• What is expected: Each line of the entries, from the first to the line containing "Definition demo_client : client", is to be transcribed exactly as it stands; include no other lines.

Collected data entries
━━━━━━━━━━━━━━━━
(* ===== verification/Demo.v ===== *)
(** * A small cluster

    A concrete configuration, service, rule and CloudStack, on which the
    definitions of the other files are run: each lemma applies one theorem of the
    development at a concrete input, where all its hypotheses hold. *)
From stdpp Require Import base list strings gmap sets.
From S2P Require Import Prelude GoStd Kube Cloud Config Meta Pages ServiceLock Balancer Ports PublicIP Rule Nodes Panics State Queue Workers Goroutines Handlers Interleaving HandlerPanics Instances Fake FakeSafety FakeClient Hosts Converge FakeWorld Ensure.

(** ** The cluster *)

Definition demo_client : client :=
  {| apiURL := "https://cs"; apiKey := "key"; secretKey := "secret"; verifySSL := true |}.

Definition demo_config : CSConfig := {|
  Global := Build_globalConfig "" "" "node-name" "project-id" "environment" 0 1 0;
  Environment := {[ "prod" := Build_environmentConfig "https://cs" "key" "secret" "7"
                                "cs.example.com" "proj" false true ]};
  Command := Build_commandConfig "acquireIP" "" "assignNetworks" "deleteRule";
  CommandArgs := ∅ |}.

Definition demo_cs : CSCloud := {|
  environments := {[ "prod" := {| env_client := Some demo_client;
                       env_manager := Some {| mgr_client := demo_client |};
                       lbEnvironmentID := "7"; lbDomain := "cs.example.com";
                       removeLBs := true |} ]};
  config := demo_config |}.

Definition demo_pc : projectCloud :=
  {| pc_cs := demo_cs; projectID := "proj"; environment := "prod" |}.

Definition demo_port (name proto : string) (port node_port : Z) : ServicePort :=
  {| sp_Name := name; sp_Protocol := proto; sp_Port := port;
     sp_TargetPort := FromInt 8080; sp_NodePort := node_port |}.

Definition demo_svc : Service := {|
  svc_meta := {| Name := "web"; Namespace := "shop";
                 Labels := Some {[ "environment" := "prod"; "project-id" := "proj" ]};
                 Annotations := ∅ |};
  Ports := [demo_port "https" "TCP" 443 30443; demo_port "http" "TCP" 80 30080];
  SessionAffinity := "None"; LoadBalancerIP := ""; Ingress := [] |}.

Definition demo_tags : list Tags :=
  [ {| Key := cloudProviderTag; Value := ProviderName |};
    {| Key := serviceTag; Value := "web" |}; {| Key := namespaceTag; Value := "shop" |} ].

Definition demo_rule : loadBalancerRule := {|
  lbr_Id := "rule-1"; lbr_Name := "web.cs.example.com"; lbr_Algorithm := "roundrobin";
  lbr_Cidrlist := ""; lbr_Networkid := "net-1"; Privateport := "30080"; Publicport := "80";
  Publicip := "10.0.0.9"; Publicipid := "ip-1"; Zoneid := "zone-1"; lbr_Protocol := "TCP";
  lbr_Tags := demo_tags; AdditionalPortMap := ["443:30443"] |}.

Definition demo_lb : loadBalancer := {|
  cloud := demo_pc; lb_name := "web.cs.example.com"; algorithm := "roundrobin";
  mainNetworkID := "net-1"; ip := {| id := "ip-1"; address := "10.0.0.9"; networkid := "net-1" |};
  rule := Some demo_rule; service := demo_svc |}.

Definition demo_ip (n : string) : PublicIpAddress :=
  {| ip_Id := n; Ipaddress := "10.0.0.9"; ip_Networkid := "net-1"; ip_Tags := demo_tags |}.

Definition demo_vm (n : string) : VirtualMachine := {|
  vm_Id := n; vm_Name := n; Hostname := n;
  vm_Nic := [{| nic_Networkid := "net-1"; nic_Ipaddress := "10.1.1.1" |}];
  vm_Publicip := ""; Zonename := "zone"; vm_State := "Running";
  Serviceofferingid := "offering-1"; Serviceofferingname := "small" |}.

Definition demo_node (n : string) : nodeInfo := {|
  ni_name := n; vmID := n; networkID := "net-1"; hostName := n; ni_projectID := "proj";
  environmentID := "prod"; filterValue := ""; ni_revision := 1 |}.

(** CloudStack has the rule, with machine "vm-1" behind it, three public IPs of
    the service in pages of two, and answers every change with success. *)
Definition demo_ips : list PublicIpAddress := [demo_ip "ip-1"; demo_ip "ip-2"; demo_ip "ip-1"].

Definition demo_pools : list globoNetworkPool :=
  [Build_globoNetworkPool 30053 53 "HTTP" "/" "" 1; Build_globoNetworkPool 30054 54 "HTTP" "/" "" 2].

Definition demo_answer (A : Type) (e : ev A) : A :=
  match e in ev A return A → A with
  | CustomRequest _ _ _ k r => λ _,
      match k return rtype k → error + rtype k with
      | KListRules => λ _, inr (1%Z, [demo_rule])
      | KListPools => λ _, inr (2%Z, demo_pools)
      | _ => inr
      end r
  | ListPublicIpAddresses _ p => λ _,
      match lp_Id p with
      | Some id => inr {| Count := 1; Items := [demo_ip id] |}
      | None =>
          let start := (Z.to_nat (default 1%Z (lp_Page p)) - 1) * 2 in
          inr {| Count := 3; Items := take 2 (drop start demo_ips) |}
      end
  | ListLoadBalancerRuleInstances _ _ => λ _, inr {| Count := 1; Items := [demo_vm "vm-1"] |}
  | ListVirtualMachines _ name _ => λ _, inr [demo_vm name]
  | GetVirtualMachineByID _ id _ => λ _, Build_got (Some (demo_vm id)) 1 None
  | GetNetworkByID _ id _ => λ _, Build_got (Some {| net_Id := id; Vpcid := "" |}) 1 None
  | UpdateLoadBalancerRule _ _ _ | AssignToLoadBalancerRule _ _ _
  | RemoveFromLoadBalancerRule _ _ _ | CreateTags _ _ _ _ | PatchService _ _ _ => λ _, inr tt
  | GetAsyncJobResult _ _ _ => λ _, inr JNull
  | Now => λ _, 1000%Z
  | _ => λ a, a
  end (no_answer e).
(** C5. [pre_request], called with any worker and any request whose method
    is "GET" and whose path is "/health", returns after appending exactly
    one record; the record is written on the worker's logger at level DEBUG
    and its message contains both "GET" and "/health". *)
Theorem pre_request_get_health `{!HasLog Worker, !HasMethod Request, !HasPath Request}
    (worker : Worker) (req : Request) (st : stream) :
  method req = VStr "GET" →
  path req = VStr "/health" →
  ∃ r, pre_request worker req st = Ok (VNone, st ++ [(log worker, r)]) ∧
       levelname r = DEBUG ∧
       contains "GET" (message r) = true ∧
       contains "/health" (message r) = true.
Proof.
  intros Hmethod Hpath. eexists. split; [apply pre_request_eq|].
  split; [reflexivity|]. simpl. rewrite Hmethod, Hpath. by vm_compute.
Qed.

Lemma pre_request_get_health_witness :
  method Synthetic.get_health = VStr "GET" ∧
  path Synthetic.get_health = VStr "/health" ∧
  ∃ r, pre_request Synthetic.worker4321 Synthetic.get_health [] =
         Ok (VNone, [] ++ [(log Synthetic.worker4321, r)]) ∧
       levelname r = DEBUG ∧
       contains "GET" (message r) = true ∧
       contains "/health" (message r) = true.
Proof.
  split; [reflexivity|]. split; [reflexivity|].
  apply (pre_request_get_health Synthetic.worker4321 Synthetic.get_health []);
    reflexivity.
Defined.
(** [cursor.fetchone()] and [cursor.fetchall()]: a call into the engine of
    its own, after the [execute] that made the cursor. *)
Definition fetch {A} (cur : Cursor A) : M A :=
  call ;;; ret (result cur).

Definition apply_write (w : Write) (t : gmap string Row) : gmap string Row :=
  match w with
  | Upsert name r => <[name := r]> t
  | Remove name => base.delete name t
  end.

(** [execute] of a select. *)
Definition query {A} (f : gmap string Row -> A) : M (Cursor A) :=
  call ;;; fun c => (Return (mkCursor (f (table c))), c).

(** [execute] of a statement that changes rows. *)
Definition update (w : Write) : M (Cursor unit) :=
  call ;;; fun c =>
    (Return (mkCursor tt),
     mkConn (apply_write w (table c)) (journal c ++ [w]) (faults c)).

(** [self._db.commit()] *)
Definition commit : M unit := call.

Global Instance le_dec a b : Decision (Py.le a b).
Proof. unfold Py.le. apply _. Defined.

(** [select count( * ) from register] *)
Definition select_count : M (Cursor Z) :=
  query (fun t => Z.of_nat (size t)).

(** [select name from register order by name] *)
Definition select_names : M (Cursor (list string)) :=
  query (fun t => merge_sort Py.le (fst <$> map_to_list t)).

(** [select mutable, value from register where name = ?] *)
Definition select_row (name : string) : M (Cursor (option (Z * list byte))) :=
  query (fun t => (fun r => (row_mutable r, row_value r)) <$> t !! name).
Definition rlp_decode (bs : list byte) : option (@extWitness Header) :=
  match rlp_split bs with
  | Some (KList, payload, []) =>
    match rlp_items payload with
    | Some [(KList, ctx); (KList, hs); (KList, st)] =>
      match rlp_items hs, rlp_items st with
      | Some hs, Some st =>
        match all_of KList hs, all_of KString st with
        | Some hs, Some st =>
          if len ctx =? 0 then None
          else Some {| ext_Context := Some ctx; ext_Headers := hs; ext_State := st |}
        | _, _ => None
        end
      | _, _ => None
      end
    | _ => None
    end
  | _ => None
  end.

(** Runs of equal bytes as (count, byte) pairs, counts in 1..255. *)
Fixpoint rle (bs : list byte) : list (Z * byte) :=
  match bs with
  | [] => []
  | b :: bs =>
    match rle bs with
    | (n, c) :: runs =>
      if bool_decide (b = c) && (n <? 255) then (n + 1, c) :: runs
      else (1, b) :: (n, c) :: runs
    | [] => [(1, b)]
    end
  end.

Definition gzip_compress (level : Z) (data : list byte) : list byte :=
  x1f :: x8b :: flat_map (fun '(n, c) => [byteZ n; c]) (rle data).

Fixpoint unrle (bs : list byte) (fuel : nat) : option (list byte) :=
  match fuel, bs with
  | _, [] => Some []
  | S fuel, n :: c :: bs =>
    if Zbyte n =? 0 then None
    else match unrle bs fuel with
         | Some out => Some (repeat c (Z.to_nat (Zbyte n)) ++ out)
         | None => None
         end
  | _, _ => None
  end.

Definition gunzip (bs : list byte) : option (list byte) :=
  match bs with
  | m1 :: m2 :: body =>
    if bool_decide (m1 = x1f) && bool_decide (m2 = x8b) then unrle body (length body)
    else None
  | _ => None
  end.

Definition ratio_percent (compressed original : Z) : Z := compressed * 100 / original.

Definition range_order (s : gset (list byte)) : list (list byte) := elements s.

Fixpoint insert_page (less : WitnessPageResponse -> WitnessPageResponse -> bool)
    (x : WitnessPageResponse) (l : list WitnessPageResponse) : list WitnessPageResponse :=
  match l with
  | [] => [x]
  | y :: l => if less x y then x :: y :: l else y :: insert_page less x l
  end.

Definition sort_Slice (less : WitnessPageResponse -> WitnessPageResponse -> bool)
    (l : list WitnessPageResponse) : list WitnessPageResponse :=
  fold_right (insert_page less) [] l.

Definition witRequest_Close (code : Z) : Z * option error :=
  (code, if code =? 0 then None else Some (ErrWitClose code)).

End Ref.

(** * Properties of the codec *)

Section CodecFacts.

Context {Header : Type}.
Variable range_order : gset (list byte) -> list (list byte).
Variable rlp_encode : @extWitness Header -> list byte.
Variable rlp_decode : list byte -> option (@extWitness Header).
Variable gzip_compress : Z -> list byte -> list byte.
Variable gunzip : list byte -> option (list byte).
Variable ratio_percent : Z -> Z -> Z.

Abbreviation Encode := (EncodeCompressed range_order rlp_encode gzip_compress ratio_percent).
Abbreviation Decode := (DecodeCompressed rlp_decode gunzip).

(** The metrics after a successful gunzip. *)
Definition countDecompression (m : Metrics) : Metrics :=
  {| compressionCount := compressionCount m;
     uncompressedCount := uncompressedCount m;
     decompressionCount := Inc (decompressionCount m) 1;
     compressionRatio := compressionRatio m;
     totalOriginalSize := totalOriginalSize m;
     totalCompressedSize := totalCompressedSize m;
     spaceSavedBytes := spaceSavedBytes m |}.

Lemma len_cons {A} (x : A) (l : list A) : (len (x :: l) =? 0) = false.
Proof. unfold len. apply Z.eqb_neq. simpl length. lia. Qed.

Lemma Decode_nil m w : Decode m w [] = (w, m, Some ErrEmptyData).
Proof. reflexivity. Qed.

Lemma Decode_gzip m w rest :
  Decode m w (x01 :: rest) =
  match gunzip rest with
  | None => (w, m, Some ErrGzip)
  | Some rlpData =>
    let '(w', err) := DecodeRLP rlp_decode w rlpData in (w', countDecompression m, err)
  end.
Proof.
  unfold DecodeCompressed. rewrite len_cons.
  change (skipn 1 (x01 :: rest)) with rest. change (nth 0 (x01 :: rest) x00) with x01.
  rewrite bool_decide_eq_true_2 by reflexivity.
  destruct (gunzip rest) as [d|]; [|reflexivity].
  unfold DecodeRLP, countDecompression. destruct (rlp_decode d); reflexivity.
Qed.

Lemma Decode_plain m w b rest :
  b <> x01 ->
  Decode m w (b :: rest) =
  let '(w', err) := DecodeRLP rlp_decode w rest in (w', m, err).
Proof.
  intros Hb. unfold DecodeCompressed. rewrite len_cons.
  change (skipn 1 (b :: rest)) with rest. change (nth 0 (b :: rest) x00) with b.
  rewrite bool_decide_eq_false_2 by exact Hb.
  unfold DecodeRLP. destruct (rlp_decode rest); reflexivity.
Qed.

(** The inputs DecodeCompressed rejects. *)
Definition malformed (data : list byte) : Prop :=
  data = []
  \/ (exists rest, data = x01 :: rest /\ gunzip rest = None)
  \/ (exists rest rlpData, data = x01 :: rest /\ gunzip rest = Some rlpData
                           /\ rlp_decode rlpData = None)
  \/ (exists b rest, data = b :: rest /\ b <> x01 /\ rlp_decode rest = None).

(** The receiver as EncodeRLP leaves it. *)
Definition optimized (cfg : CompressionConfig) (w : @Witness Header) : Witness :=
  if UseDeduplication cfg then Optimize w else w.

Definition canonical (cfg : CompressionConfig) (w : Witness) : list byte :=
  rlp_encode (toExtWitness range_order (optimized cfg w)).

(** Whether EncodeCompressed takes the compressed branch. *)
Definition compresses (cfg : CompressionConfig) (w : Witness) : bool :=
  Enabled cfg && (Threshold cfg <? len (canonical cfg w))
  && gzip_level_ok (CompressionLevel cfg)
  && (len (gzip_compress (CompressionLevel cfg) (canonical cfg w)) <? len (canonical cfg w)).

(** Whether it stops at gzip.NewWriterLevel. *)
Definition level_refused (cfg : CompressionConfig) (w : Witness) : bool :=
  Enabled cfg && (Threshold cfg <? len (canonical cfg w))
  && negb (gzip_level_ok (CompressionLevel cfg)).

Definition metrics_of {W} (r : @Witness Header * Metrics * W * option error) : Metrics :=
  snd (fst (fst r)).

Definition witness_of {W} (r : @Witness Header * Metrics * W * option error) : Witness :=
  fst (fst (fst r)).

(** The metrics after one EncodeCompressed call do not depend on the writer. *)
Definition encodeMetrics (cfg : CompressionConfig) (m : Metrics) (w : Witness) : Metrics :=
  let o := len (canonical cfg w) in
  let c := len (gzip_compress (CompressionLevel cfg) (canonical cfg w)) in
  if level_refused cfg w then
    {| compressionCount := compressionCount m;
       uncompressedCount := uncompressedCount m;
       decompressionCount := decompressionCount m;
       compressionRatio := compressionRatio m;
       totalOriginalSize := Inc (totalOriginalSize m) o;
       totalCompressedSize := totalCompressedSize m;
       spaceSavedBytes := spaceSavedBytes m |}
  else if compresses cfg w then
    {| compressionCount := Inc (compressionCount m) 1;
       uncompressedCount := uncompressedCount m;
       decompressionCount := decompressionCount m;
       compressionRatio := ratio_percent c o;
       totalOriginalSize := Inc (totalOriginalSize m) o;
       totalCompressedSize := Inc (totalCompressedSize m) c;
       spaceSavedBytes := Inc (spaceSavedBytes m) (wrap64 (o - c)) |}
  else
    {| compressionCount := compressionCount m;
       uncompressedCount := Inc (uncompressedCount m) 1;
       decompressionCount := decompressionCount m;
       compressionRatio := compressionRatio m;
       totalOriginalSize := Inc (totalOriginalSize m) o;
       totalCompressedSize := Inc (totalCompressedSize m) o;
       spaceSavedBytes := spaceSavedBytes m |}.

Lemma Encode_metrics {W} `{Writer W} cfg m w (wr : W) :
  metrics_of (Encode cfg m w wr) = encodeMetrics cfg m w
  /\ witness_of (Encode cfg m w wr) = optimized cfg w.
Proof.
  unfold EncodeCompressed, EncodeRLP, encodeMetrics, compresses, level_refused,
    metrics_of, witness_of.
  change (Write [] ?p) with (([] : list byte) ++ p, @None error).
  cbn [app]. fold (optimized cfg w). fold (canonical cfg w).
  destruct (Enabled cfg); cbn [andb];
    [destruct (Threshold cfg <? len (canonical cfg w)); cbn [andb];
     [destruct (gzip_level_ok (CompressionLevel cfg)); cbn [andb negb];
      [destruct (len (gzip_compress (CompressionLevel cfg) (canonical cfg w))
                 <? len (canonical cfg w))|]|]|];
    repeat match goal with
    | |- context [Write ?a ?b] => destruct (Write a b) as [? [?|]]
    end; cbn; auto.
Qed.

(** The output of EncodeCompressed into a bytes.Buffer. *)
Lemma Encode_Buffer cfg m w (buf : list byte) :
  level_refused cfg w = false ->
  Encode cfg m w buf =
  (optimized cfg w, encodeMetrics cfg m w,
   buf ++ (if compresses cfg w
           then x01 :: gzip_compress (CompressionLevel cfg) (canonical cfg w)
           else x00 :: canonical cfg w), None).
Proof.
  unfold EncodeCompressed, EncodeRLP, encodeMetrics, compresses, level_refused.
  change (@Write (list byte) _ ?b ?p) with (b ++ p, @None error).
  cbn [app]. fold (optimized cfg w). fold (canonical cfg w).
  destruct (Enabled cfg); cbn [andb];
    [destruct (Threshold cfg <? len (canonical cfg w)); cbn [andb];
     [destruct (gzip_level_ok (CompressionLevel cfg)); cbn [andb negb];
      [destruct (len (gzip_compress (CompressionLevel cfg) (canonical cfg w))
                 <? len (canonical cfg w))|]|]|];
    intros Hr; try discriminate Hr; rewrite <- ?app_assoc; reflexivity.
Qed.

(** space_saved == total_original - total_compressed, in int64 arithmetic. *)
Definition consistent (m : Metrics) : Prop :=
  spaceSavedBytes m = wrap64 (totalOriginalSize m - totalCompressedSize m).


Lemma level_ok_not_refused cfg w :
  gzip_level_ok (CompressionLevel cfg) = true -> level_refused cfg w = false.
Proof.
  unfold level_refused. intros ->. cbn. apply andb_false_r.
Qed.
━━━━━━━━━━━━━━━━
• Reply:
(* ===== verification/Demo.v ===== *)
(** * A small cluster

    A concrete configuration, service, rule and CloudStack, on which the
    definitions of the other files are run: each lemma applies one theorem of the
    development at a concrete input, where all its hypotheses hold. *)
From stdpp Require Import base list strings gmap sets.
From S2P Require Import Prelude GoStd Kube Cloud Config Meta Pages ServiceLock Balancer Ports PublicIP Rule Nodes Panics State Queue Workers Goroutines Handlers Interleaving HandlerPanics Instances Fake FakeSafety FakeClient Hosts Converge FakeWorld Ensure.

(** ** The cluster *)

Definition demo_client : client :=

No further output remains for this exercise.